Sermon for Year C, The Second Sunday of Lent
By The Rev. Torey Lightcap
February 24, 2013
St. Thomas Episcopal Church
“Henhouse”

Herod is like a fox – Rome is like a fox –
  The empire and its powers are like foxes – and Jesus is like a mother hen.
Fox and chicken are pitted adversaries,
  Both of whom offer protection for their subjects, in their own way:
  And the question is asked, Whose generous protection would you rather be under –
    The hungry fox’s, or the mama chicken’s?

The fox is the greatest natural predator of the chicken.
A fox knows how to push against every foot of fencing to find any weak spot
  So he can burrow under,
  Just after sundown or just before sunrise,
    And find something to eat.
When the fox does get in the henhouse,
  Baby chicks make easy pickin’s.
If you ever lived on a farm, this is a familiar and disquieting truth:
  That no amount of wire and nails and boards can seem to keep a fox away.
It’s one reason why my grandma kept her old shotgun in the closet by the front door.
A farm is an economy in itself, and foxes that steal chickens
  Greatly disrupt that economy:
  Goodbye meat, goodbye eggs, goodbye money for marketing.
Would you let a thief into your house to rob you blind?
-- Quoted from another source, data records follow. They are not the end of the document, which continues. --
(** * AI automatic video editor: the front-end logic, embedded and verified

    The development follows the three TypeScript sources:
    - [App.tsx]: file validation, the upload hand-off, the timer-driven
      processing simulation, suggestion generation and [formatTime];
    - [components/VideoTimeline.tsx]: the segment list shown on the timeline,
      its [formatTime] and the click-to-seek handler;
    - [components/ExportOptions.tsx]: the export size and time estimate,
      and the insights panel whose source follows it in that file.

    React state is threaded explicitly: every [setProjects(prev => ...)] is a
    function on the project list.  [Math.random] is a cursor into a stream of
    draws.  JavaScript numbers are exact rationals ([Q]) wherever the
    properties at stake are orders and bounds; the export estimate, whose
    value is a rounded product, is computed on binary64 floats as the engine
    does.  What is stated over the rationals is stated with room for the
    engine's rounding: a least number of runs is proved for draws in the
    closed interval [0, 1], and positions are bounded and ordered, not
    added up. *)

From Stdlib Require Import ZArith QArith Qround Lqa Lia.
From Stdlib Require Import List String Ascii Bool DecimalString.
From Stdlib Require Import Floats Uint63.
From Stdlib Require DecimalZ DecimalPos.
Import ListNotations.

(** ** JavaScript primitives used by the sources *)

Module JS.
Local Open Scope Q_scope.

Definition ltb (a b : Q) : bool := negb (Qle_bool b a).
Definition gtb (a b : Q) : bool := ltb b a.
Definition geb (a b : Q) : bool := Qle_bool b a.

(** [Math.min], [Math.max] and [Math.floor] on finite numbers. *)
Definition Math_min (a b : Q) : Q := if Qle_bool a b then a else b.
Definition Math_max (a b : Q) : Q := if Qle_bool a b then b else a.
Definition Math_floor (x : Q) : Z := Qfloor x.

(** [Math.round]: the nearest integer, ties going up. *)
Definition Math_round (x : Q) : Z := Qfloor (x + (1 # 2)).

(** The [%] operator for a non-zero divisor: the remainder takes the sign of
    the dividend. *)
Definition trunc (x : Q) : Z := if Qle_bool 0 x then Qfloor x else Qceiling x.
Definition rem (x y : Q) : Q := x - y * inject_Z (trunc (x / y)).

(** [Number.prototype.toString] on an integer: its decimal digits (the
    engine switches to exponent notation from 10^21 on). *)
Definition toString (n : Z) : string := NilZero.string_of_int (Z.to_int n).

Fixpoint replicate (n : nat) (c : ascii) : string :=
  match n with
  | O => EmptyString
  | S k => String c (replicate k c)
  end.

(** The character of a decimal digit. *)
Definition digit (n : Z) : ascii := ascii_of_nat (48 + Z.to_nat n).

(** [s.padStart(n, c)] with a one-character filler. *)
Definition padStart (n : nat) (c : ascii) (s : string) : string :=
  (replicate (n - String.length s) c ++ s)%string.
(** X7: Stage 2 fails without touching any file.  With no path or no
    file it returns [None].  With a JSON file that is no raw cache (a
    citation manifest or a ledger) the missing key is caught inside the
    [try] and it returns [None] as well.  With a file that is not JSON it
    raises, because [json.load] is outside the [try].  So the files change
    only when it returns a path. *)
Theorem stage2_failures_write_nothing (w : World) (max_chars : Z) :
  prepare_tts_chunks_with_citations w None max_chars = (Py.Return None, w)
  /\ (forall p, fs w !! p = None ->
        prepare_tts_chunks_with_citations w (Some p) max_chars
        = (Py.Return None, w))
  /\ (forall p f, fs w !! p = Some f ->
        match f with
        | RawJSON _ => True
        | CitationJSON _ | LedgerJSON _ =>
            prepare_tts_chunks_with_citations w (Some p) max_chars
            = (Py.Return None, w)
        | Pdf _ | Wav _ | Garbage _ =>
            exists e,
              prepare_tts_chunks_with_citations w (Some p) max_chars
              = (Py.Raise e, w)
        end)
  /\ (forall cache_file_path,
        let r :=
          prepare_tts_chunks_with_citations w cache_file_path max_chars in
        (forall q, r.1 <> Py.Return (Some q)) -> r.2 = w).
Proof.
  split; [done|]. split; [|split].
  - intros p Hp. unfold prepare_tts_chunks_with_citations.
    apply path_exists_false in Hp. by rewrite Hp.
  - intros p f Hp. unfold prepare_tts_chunks_with_citations, json_load.
    rewrite (proj2 (path_exists_true w p)) by (rewrite Hp; eauto).
    rewrite Hp. destruct f; simpl; eauto.
  - intros [p|]; [|done]. cbv zeta.
    unfold prepare_tts_chunks_with_citations, json_load.
    destruct (path_exists w p); [|done]. simpl.
    destruct (fs w !! p) as [[]|]; simpl; try done.
    intros H. exfalso. by eapply H.
Qed.

(** X8: on a readable raw cache Stage 2 writes one file, the manifest,
    under the sanitized title; every other file stays as it was, no
    external call is made, and the resolver reading that file answers as
    the resolution on the manifest built from the cache. *)
Theorem stage2_writes_the_manifest (w : World) (p : string) (d : RawData)
    (max_chars : Z) :
  fs w !! p = Some (RawJSON d) ->
  let m := build_manifest max_chars (remove_all "_raw" (path_stem p)) d in
  let citation_path :=
    joinpath CACHE_DIR (sanitize_title
                          (default (remove_all "_raw" (path_stem p))
                             (title (raw_metadata d)))
                        +:+ "_citation_ready.json") in
  let r := prepare_tts_chunks_with_citations w (Some p) max_chars in
  r.1 = Py.Return (Some citation_path)
  /\ fs r.2 !! citation_path = Some (CitationJSON m)
  /\ (forall q, q <> citation_path -> fs r.2 !! q = fs w !! q)
  /\ tts_requests r.2 = tts_requests w
  /\ fitz_opened r.2 = fitz_opened w
  /\ (forall t, get_citation_at_timestamp r.2 citation_path t = resolve m t).
Proof.
  intros Hp. cbv zeta. unfold prepare_tts_chunks_with_citations, json_load.
  rewrite (proj2 (path_exists_true w p)) by (rewrite Hp; eauto).
  rewrite Hp. simpl.
  split; [done|]. split; [apply lookup_insert_eq|].
  split; [intros q Hq; by apply lookup_insert_ne|].
  split; [done|]. split; [done|].
  intros t. unfold get_citation_at_timestamp, load_citation.
  rewrite path_exists_write. simpl. by rewrite lookup_insert_eq.
Qed.

Lemma stage2_writes_the_manifest_witness :
  fs (write_file five_world "/workspace/pdf_cache/five_raw.json"
        (RawJSON five_raw)) !! "/workspace/pdf_cache/five_raw.json"
  = Some (RawJSON five_raw)
  /\ (prepare_tts_chunks_with_citations
        (write_file five_world "/workspace/pdf_cache/five_raw.json"
           (RawJSON five_raw))
        (Some "/workspace/pdf_cache/five_raw.json") 400).1
     = Py.Return (Some "/workspace/pdf_cache/Five_citation_ready.json").
Proof.
  assert (fs (write_file five_world "/workspace/pdf_cache/five_raw.json"
                (RawJSON five_raw)) !! "/workspace/pdf_cache/five_raw.json"
          = Some (RawJSON five_raw)) as H by (by vm_compute).
  split; [exact H|].
  exact (proj1 (stage2_writes_the_manifest _ _ five_raw 400 H)).
Defined.

(* ===================================================================== *)
(** * Sanitized names                                                     *)
(* ===================================================================== *)

Lemma free_of_nil bad : free_of bad "".
Proof. constructor. Qed.

Lemma free_of_cons bad c s :
  free_of bad (String c s) <-> bad c = false /\ free_of bad s.
Proof.
  unfold free_of. simpl. split.
  - intros H. by inversion H.
  - intros [? ?]. by constructor.
Qed.

Lemma free_of_app bad a b :
  free_of bad (a +:+ b) <-> free_of bad a /\ free_of bad b.
Proof. unfold free_of. rewrite chars_app. apply Forall_app. Qed.

Lemma free_of_rev bad s : free_of bad (String.rev s) <-> free_of bad s.
Proof.
  unfold free_of. rewrite chars_rev. split; intros H.
  - rewrite <- (reverse_involutive (chars s)). by apply Forall_reverse.
  - by apply Forall_reverse.
Qed.

Lemma free_of_filter bad keep s :
  (forall c, keep c = true -> bad c = false) ->
  free_of bad (Py.str_filter keep s).
Proof.
  intros H. induction s as [|c s IH]; simpl; [apply free_of_nil|].
  destruct (keep c) eqn:E; [|done]. apply free_of_cons. auto.
Qed.

Lemma free_of_lstrip bad s : free_of bad s -> free_of bad (Py.lstrip s).
Proof.
  induction s as [|c s IH]; simpl; [done|]. intros H.
  destruct (Py.is_space c); [|done]. apply IH.
  apply free_of_cons in H. tauto.
Qed.

Lemma free_of_strip bad s : free_of bad s -> free_of bad (Py.strip s).
Proof.
  intros H. unfold Py.strip, Py.rstrip.
  by apply free_of_rev, free_of_lstrip, free_of_rev, free_of_lstrip.
Qed.

Lemma str_filter_id keep s :
  free_of (fun c => negb (keep c)) s -> Py.str_filter keep s = s.
Proof.
  induction s as [|c s IH]; simpl; [done|].
  intros [Hc Hs]%free_of_cons. apply negb_false_iff in Hc.
  by rewrite Hc, IH.
Qed.

Lemma replace_char_id a b s :
  free_of (fun c => Ascii.eqb c a) s -> Py.replace_char a b s = s.
Proof.
  induction s as [|c s IH]; simpl; [done|].
  intros [Hc Hs]%free_of_cons. by rewrite Hc, IH.
Qed.

(** ** Texts that stripping leaves alone *)

Lemma lstrip_idemp s : Py.lstrip (Py.lstrip s) = Py.lstrip s.
Proof.
  induction s as [|c s IH]; simpl; [done|].
  destruct (Py.is_space c) eqn:E; [done|]. simpl. by rewrite E.
Qed.

Lemma rstrip_idemp s : Py.rstrip (Py.rstrip s) = Py.rstrip s.
Proof.
  unfold Py.rstrip. by rewrite str_rev_involutive, lstrip_idemp.
Qed.

Lemma lstrip_length s : String.length (Py.lstrip s) <= String.length s.
Proof.
  induction s as [|c s IH]; simpl; [done|].
  destruct (Py.is_space c); simpl; lia.
Qed.

(** A text that [lstrip] leaves alone is empty or starts with a visible
    character. *)
Lemma lstrip_fixed s :
  Py.lstrip s = s <->
  match s with "" => True | String c _ => Py.is_space c = false end.
Proof.
  destruct s as [|c s]; simpl; [done|].
  destruct (Py.is_space c); [|done]. split; [|done].
  intros H. pose proof (lstrip_length s) as Hl. rewrite H in Hl.
  simpl in Hl. lia.
Qed.

Lemma rstrip_keeps_head s : Py.lstrip s = s -> Py.lstrip (Py.rstrip s) = Py.rstrip s.
Proof.
  intros H. apply lstrip_fixed. apply lstrip_fixed in H.
  destruct s as [|c s]; [done|]. rewrite rstrip_cons.
  destruct (String.eqb (Py.rstrip s) ""); [by rewrite H|done].
Qed.

Lemma strip_lstrip s : Py.lstrip (Py.strip s) = Py.strip s.
Proof. apply rstrip_keeps_head, lstrip_idemp. Qed.

Lemma strip_rstrip s : Py.rstrip (Py.strip s) = Py.strip s.
Proof. apply rstrip_idemp. Qed.

Lemma trimmed_iff s : trimmed s <-> Py.lstrip s = s /\ Py.rstrip s = s.
Proof.
  unfold trimmed. split.
  - intros H. rewrite <- H. split; [apply strip_lstrip|apply strip_rstrip].
  - intros [H1 H2]. unfold Py.strip. by rewrite H1.
Qed.

Lemma strip_trimmed s : trimmed (Py.strip s).
Proof. apply trimmed_iff. split; [apply strip_lstrip|apply strip_rstrip]. Qed.

Lemma rstrip_fixed s : Py.rstrip s = s <-> ends_visible s.
Proof.
  induction s as [|c s IH]; [done|]. rewrite rstrip_cons.
  destruct s as [|d s'].
  - simpl. by destruct (Py.is_space c).
  - change (ends_visible (String c (String d s')))
      with (ends_visible (String d s')).
    rewrite <- IH.
    destruct (String.eqb_spec (Py.rstrip (String d s')) "") as [E|E].
    + rewrite E. by destruct (Py.is_space c).
    + split; [by intros [= ->]|by intros ->].
Qed.

Lemma replace_char_cons a b c s :
  Py.replace_char a (String b "") (String c s)
  = String (if Ascii.eqb c a then b else c)
      (Py.replace_char a (String b "") s).
Proof. simpl. by destruct (Ascii.eqb c a). Qed.

Lemma replace_ends_visible a b s :
  Py.is_space b = false -> ends_visible s ->
  ends_visible (Py.replace_char a (String b "") s).
Proof.
  intros Hb. induction s as [|c s IH]; [done|].
  rewrite replace_char_cons. destruct s as [|d s'].
  - simpl. by destruct (Ascii.eqb c a).
  - intros H. rewrite replace_char_cons in *. by apply IH.
Qed.

Lemma replace_trimmed a b s :
  Py.is_space b = false -> trimmed s ->
  trimmed (Py.replace_char a (String b "") s).
Proof.
  intros Hb [H1 H2]%trimmed_iff. apply trimmed_iff. split.
  - apply lstrip_fixed. apply lstrip_fixed in H1.
    destruct s as [|c s]; [done|]. rewrite replace_char_cons.
    by destruct (Ascii.eqb c a).
  - apply rstrip_fixed, replace_ends_visible; [done|]. by apply rstrip_fixed.
Qed.

Lemma free_of_replace bad a b s :
  bad b = false -> free_of bad s ->
  free_of bad (Py.replace_char a (String b "") s).
Proof.
  intros Hb. induction s as [|c s IH]; [done|].
  rewrite replace_char_cons. intros [Hc Hs]%free_of_cons.
  apply free_of_cons. split; [by destruct (Ascii.eqb c a)|auto].
Qed.

Lemma replace_removes a b s :
  Ascii.eqb b a = false ->
  free_of (fun c => Ascii.eqb c a) (Py.replace_char a (String b "") s).
Proof.
  intros Hb. induction s as [|c s IH]; [apply free_of_nil|].
  rewrite replace_char_cons. apply free_of_cons. split; [|done].
  by destruct (Ascii.eqb c a) eqn:E.
Qed.

Lemma sanitize_title_class t :
  free_of (fun c => negb (Py.is_word c || Py.is_space c || Ascii.eqb c "-"%char))
    (sanitize_title t).
Proof.
  apply (free_of_replace _ " "%char "_"%char); [done|].
  apply free_of_strip, free_of_filter.
  intros c Hc. by rewrite Hc.
Qed.

Lemma sanitize_title_no_space t :
  free_of (fun c => Ascii.eqb c " "%char) (sanitize_title t).
Proof. by apply (replace_removes " "%char "_"%char). Qed.

Lemma sanitize_title_trimmed t : trimmed (sanitize_title t).
Proof.
  apply (replace_trimmed " "%char "_"%char); [done|]. apply strip_trimmed.
Qed.

Lemma sanitize_title_idemp t : sanitize_title (sanitize_title t) = sanitize_title t.
Proof.
  unfold sanitize_title at 1.
  rewrite str_filter_id by apply sanitize_title_class.
  rewrite sanitize_title_trimmed.
  apply replace_char_id, sanitize_title_no_space.
Qed.

(** X9: a sanitized title holds only word characters, hyphens and inner
    whitespace other than the space, so no space, dot or path separator;
    it neither starts nor ends with whitespace; and sanitizing it again
    changes nothing. *)
Theorem sanitize_title_safe_and_stable (t : string) :
  let id := sanitize_title t in
  (forall c, c ∈ chars id ->
     (Py.is_word c || Py.is_space c || Ascii.eqb c "-"%char) = true
     /\ c <> " "%char /\ c <> "/"%char /\ c <> "."%char)
  /\ trimmed id
  /\ sanitize_title id = id.
Proof.
  cbv zeta.
  split; [|split; [apply sanitize_title_trimmed|apply sanitize_title_idemp]].
  intros c Hc.
  pose proof (sanitize_title_class t) as HK.
  pose proof (sanitize_title_no_space t) as Hsp.
  unfold free_of in HK, Hsp. rewrite Forall_forall in HK, Hsp.
  specialize (HK c Hc). specialize (Hsp c Hc). simpl in HK, Hsp.
  apply negb_false_iff in HK. split; [done|].
  repeat split; intros ->; done.
Qed.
This scene gets even more complicated when you think about it,
  Because Jesus isn’t a shotgun-toting grandma:
    He’s the mother hen in this little scenario.
And what can a mother hen do, really, in the moment,
  Except to shield her younglings
    And confirm their desire to run!, scatter when the fox shows her face;
  But we all know that when it comes down to it,
    It is the mama hen who will place herself between the teeth of the fox and her chicks.
I doubt this is how it happens in the moment in the actual henhouse –
  I imagine quite a cacophanous scene in which the fox is dodging rooster spurs
    And aiming for the biggest catch, the most meat, to feed her own family –
      But the result is the same.
A mother hen is an all too easy victim.

And so we walk the Lenten road with Jesus again this year,
  Knowing where the story of God is eventually meant to take us:
  To a hill of crucifixion, a henhouse called Golgotha.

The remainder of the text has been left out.